The proposed redefinition would not include any ephemeral streams; ditches constructed in upland and ditches with ephemeral flow; groundwater, including groundwater drained through subsurface drainage systems; prior converted cropland; artificially irrigated areas that would revert to upland if artificial irrigation ceases; certain artificial lakes and ponds constructed in upland; water-filled depressions created in upland incidental to mining or construction activity; stormwater control features excavated or constructed in upland to convey, treat, infiltrate, or store stormwater runoff; wastewater recycling structures constructed in upland; and waste treatment systems.
“Today’s proposed definition of WOTUS would establish bright line jurisdictional boundaries that are intended to be easily comprehensible and implementable by the regulated community, and would avoid the potentially extremely complex jurisdictional landscape that could result from litigation over the 2015 Rule,” write the EPA/Corps.
State Sovereignty
In addition to developing “bright line” jurisdiction, the proposal seeks to preserve the “traditional sovereignty of States over their own land and water resources.”
“Under this proposed rule, the agencies would not view the definition of WOTUS as conclusively determining which of the nation’s waters warrant environmental protection; rather, the agencies interpret the definition as drawing the boundary between those waters subject to federal requirements under the CWA and those waters that States and Tribes are free to manage under their independent authorities,” the agencies write.
Programs Impacted
The proposed WOTUS redefinition would have a profound impact on the EPA/Corps’ implementation of the CWA. Every program and set of regulations the agencies have developed to meet the CWA’s instructions to restore and maintain the quality of the nation’s waters would be affected.

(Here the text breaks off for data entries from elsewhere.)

Lemma tokens_token d tok rest :
  Forall (fun x => mem_of d x = false) tok -> tok <> [] ->
  (forall x r, rest = x :: r -> mem_of d x = true) ->
  tokens d (tok ++ rest) = tok :: tokens d (tail rest).
Proof.
  intros H Hne Hr. unfold tokens. rewrite fields_token by done. cbn [app].
  assert (nonempty tok = true) as Ht by (unfold nonempty; by rewrite bool_decide_eq_false_2).
  destruct rest as [|x r]; cbn [fields tail List.filter].
  - by rewrite Ht.
  - rewrite (Hr x r eq_refl). cbn [List.filter]. by rewrite Ht.
Qed.

Lemma cstr_app m s l k : cstr m s (l ++ k) -> cstr m (s + Z.of_nat (length l)) k.
Proof.
  intros (H0 & Hf & Hb). rewrite <- app_assoc in Hb. apply bytes_at_app in Hb as [_ Hb].
  apply Forall_app in Hf as [_ Hf]. split_and!; [lia|done|done].
Qed.

Lemma skip_delimiters_spec fuel m s delims dlen l d :
  cstr m s l -> (length l < fuel)%nat -> cstr m delims d -> (length d < dlen)%nat ->
  exists pre rest, l = pre ++ rest /\ Forall (fun x => mem_of d x = true) pre /\
    (forall x r, rest = x :: r -> mem_of d x = false) /\
    skip_delimiters fuel s delims dlen m =
      let p := s + Z.of_nat (length pre) in
      Ok (if bool_decide (rest = []) then None else Some p, p, m).
Proof.
  revert s l. induction fuel as [|fuel IH]; intros s [|x l] H Hf Hd Hl; cbn [length skip_delimiters] in *; try lia.
  - exists [], []. split_and!; [done|by constructor|done|]. mstep (load_run _ _ _ (cstr_nil _ _ H)).
    destruct (strchr_test dlen m delims d 0 Hd Hl) as (p & E & Hp); [split; lia|]. mstep E. rewrite Hp.
    unfold mem_of. rewrite bool_decide_eq_true_2 by set_solver. cbn. by rewrite Z.add_0_r.
  - apply cstr_cons in H as (Hx & H1 & H2). mstep (load_run _ _ _ H1).
    destruct (strchr_test dlen m delims d x Hd Hl) as (p & E & Hp); [split; lia|]. mstep E.
    rewrite Hp, negb_involutive, mem_of_nonzero by lia. destruct (mem_of d x) eqn:Ex.
    + destruct (Z.eqb_spec x 0); [lia|].
      destruct (IH (s + 1) l H2) as (pre & rest & -> & Hpre & Hrest & E2); [lia|done|done|].
      exists (x :: pre), rest. split_and!; [done|by constructor|done|]. rewrite E2. cbn zeta.
      by replace (s + 1 + Z.of_nat (length pre)) with (s + Z.of_nat (length (x :: pre))) by (cbn [length]; lia).
    + exists [], (x :: l). split_and!; [done|by constructor| |].
      * intros y r Hy. by injection Hy as <- <-.
      * rewrite bool_decide_eq_false_2 by done. cbn. by rewrite Z.add_0_r.
Qed.
Lemma parse_options_run ws : forall n i p s, words_at (bmem s) p ws -> size ws <= 128 -> holds (argv s) i (offsets p ws ++ [NULL]) -> lits_at (bmem s) -> lo <= p -> p + size ws <= hi -> (length ws < n)%nat ->
  exists m', unchanged_outside (bmem s) m' p (length (encode ws)) /\ lits_at m' /\ parsed n i p ws s m'.
Proof using Hfuel.
  induction ws as [|w ws IH]; intros n i p s Hw Hs Hh Hl Hlo Hhi Hn; (destruct n as [|n]; [lia|]).
  - exists (bmem s). split; [by intros x|]. split; [done|]. unfold parsed. cbn [parse_words]. rewrite (parse_stops n i p []) by done.
    rewrite Nat.add_0_r. split; [by destruct s|]. split; [done|]. unfold start, size. cbn [take encode length]. rewrite Z.add_0_r. by split.
  - assert (words_at (bmem s) p (w :: ws)) as Hw0 by done. apply words_at_cons in Hw as [Hc Hw]. pose proof Hh as Hh0. cbn [offsets app] in Hh. apply holds_cons in Hh as [Hi Hh]. rewrite size_cons in *. pose proof (size_nonneg ws) as Hsn. cbn [length] in Hn.
    destruct (decide (head w = Some 45)) as [Hd|Hno].
    + destruct w as [|c t]; [done|]. injection Hd as ->. unfold parsed. cbn [parse_words parse_options]. rewrite bool_decide_true by done. mstep (get_argv_run i _ s Hi). rewrite (proj2 (Z.eqb_neq p NULL)) by (destruct Hc; unfold NULL; lia).
      pose proof Hc as (_ & H1 & _)%cstr_cons. mstep (on_mem_pure _ s 45 (load_run _ _ _ H1)). cbn [Z.eqb Pos.eqb].
      assert (cstr (bmem s) (lit "="%string) [61]) as Heq by (apply (proj1 (Forall_forall _ _) Hl "="%string); set_solver).
      destruct (first_token (bmem s) p 45 t (lit "="%string) Hc ltac:(lia) ltac:(done) Heq) as (q & m1 & E1 & Hb & Ha & U1 & Hq1 & Hq2). mstep (on_mem_run _ s _ _ E1). cbn [snd fst].
      set (s1 := BState m1 (argv s) (out s) (opts s)). pose proof (lits_frame _ _ _ _ Hl U1 Hlo ltac:(lia)) as Hl1. destruct (length_after 61 (45 :: t)) as [La Lb].
      assert (cstr (bmem s1) (lit ""%string) []) as Hem by (apply (proj1 (Forall_forall _ _) Hl1 ""%string); set_solver).
      destruct (second_token m1 q (after 61 (45 :: t)) (lit ""%string) Ha ltac:(lia) Hem) as (r & E2). mstep (on_mem_pure _ s1 _ E2). cbn [fst].
      pose proof (set_option_run s1 p q (before 61 (45 :: t)) (after 61 (45 :: t)) Hb Hl1 ltac:(lia) Ha ltac:(lia)) as E3. change (opts s1) with (opts s) in E3.
      assert (unchanged_outside (bmem s) m1 p (length (encode ((45 :: t) :: ws)))) as W1 by (intros x Hx; apply U1; cbn [encode] in Hx; rewrite length_app in Hx; lia).
      unfold bind. rewrite E3. destruct (effect (before 61 (45 :: t)) (after 61 (45 :: t)) (opts s)) as [[o|]| | | |]; cbn [rbind].
      * destruct (IH n (S i) (p + Z.of_nat (length (45 :: t)) + 1) (set_opts o s1)) as (m2 & U2 & L2 & P); [|lia|done|done|lia|lia|lia|].
        { by apply (words_frame (bmem s) m1 _ _ p (length (45 :: t))); [|done|lia]. }
        exists m2. split. { eapply unchanged_trans; [exact U1|exact U2|lia| |lia|]; cbn [encode]; rewrite length_app; cbn [length] in *; lia. }
        split; [done|]. unfold parsed in P. change (opts (set_opts o s1)) with o in P. replace (Z.of_nat i + 1) with (Z.of_nat (S i)) by lia.
        destruct (parse_words ws o) as [[[k o']|]| | | |]; cbn [rbind] in *; [|exact P..].
        destruct P as (P1 & P2 & P3 & P4). rewrite start_S. cbn [drop length]. rewrite P1. split; [do 3 f_equal; lia|]. split; [lia|]. split; [done|]. by replace (i + S k)%nat with (S i + k)%nat by lia.
      * exists m1. split; [done|]. split; [done|]. by eexists.
      * by exists m1.
      * by exists m1.
      * by exists m1.
      * by exists m1.
    + exists (bmem s). split; [by intros x|]. split; [done|]. unfold parsed.
      rewrite (parse_stops n i p (w :: ws)) by (try done; by intros ? ? [= <- <-]). cbn [parse_words]. rewrite bool_decide_false by done.
      rewrite Nat.add_0_r. split; [by destruct s|]. split; [lia|]. unfold start. cbn [take]. change (size []) with 0. rewrite Z.add_0_r. by split.
Qed.

(** ** Actions *)

Context (call : string -> Z -> M bstate unit).
(** The actions leave the command line alone. *)
Definition keeps_words : Prop := forall name j s s', call name j s = Ok (tt, s') -> bmem s' = bmem s /\ argv s' = argv s.

Definition action_of (w : list Z) : option (string * nat) := head (List.filter (fun a => bool_decide (w = codes a.1)) actions).
(** What the words say: each action is called with the index of its own word,
    once its arguments are there; [skip] words are arguments. *)
Fixpoint run_words (ws : list (list Z)) (i : nat) (skip : nat) : M bstate unit :=
  match ws with
  | [] => ret tt
  | w :: ws =>
      match skip with
      | S k => run_words ws (S i) k
      | O => match action_of w with
             | None => lift Panic
             | Some a => if (length (w :: ws) <? a.2)%nat then lift Panic else call a.1 (Z.of_nat i);; run_words ws (S i) (a.2 - 1)
             end
      end
  end.

Lemma run_words_skip k : forall ws i, (k <= length ws)%nat -> run_words ws i k = run_words (drop k ws) (i + k) 0.
Proof using Type.
  clear Hfuel. induction k as [|k IH]; intros ws i Hk; [by rewrite Nat.add_0_r|]. destruct ws as [|w ws]; [cbn in Hk; lia|]. cbn [run_words drop]. rewrite IH by (cbn in Hk; lia). f_equal. lia.
Qed.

The sweep of the proposal can be understood in the context of the following regulatory Parts into which the redefinition would be inserted:
- Army Corps of Engineers
- 33 CFR Part 328—Jurisdictional Limits of the Authority of the Corps of Engineers under the Clean Water Act
- EPA
- 40 CFR Part 110—Discharge of Oil
- 40 CFR Part 112—Oil Pollution Prevention
- 40 CFR Part 116—Designation of Hazardous Substances
- 40 CFR Part 117—Determination of Reportable Quantities for Hazardous Substances
- 40 CFR Part 122—EPA Administered Permit Programs: The National Pollutant Discharge Elimination System
- 40 CFR Part 230—CWA Section 404(b)(1) Guidelines for Specification of Disposal Sites for Dredged or Fill Material
- 40 CFR Part 232—CWA 404 Programs Definitions; Exempt Activities Not Requiring 404 Permits
- 40 CFR Part 300—National Oil and Hazardous Substances Pollution Contingency Plan
- 40 CFR Part 302—Designation, Reportable Quantities, and Notification
- 40 CFR Part 401—General Provisions
If you are regulated or potentially regulated under any of these programs, the proposed redefinition may be a part of your future.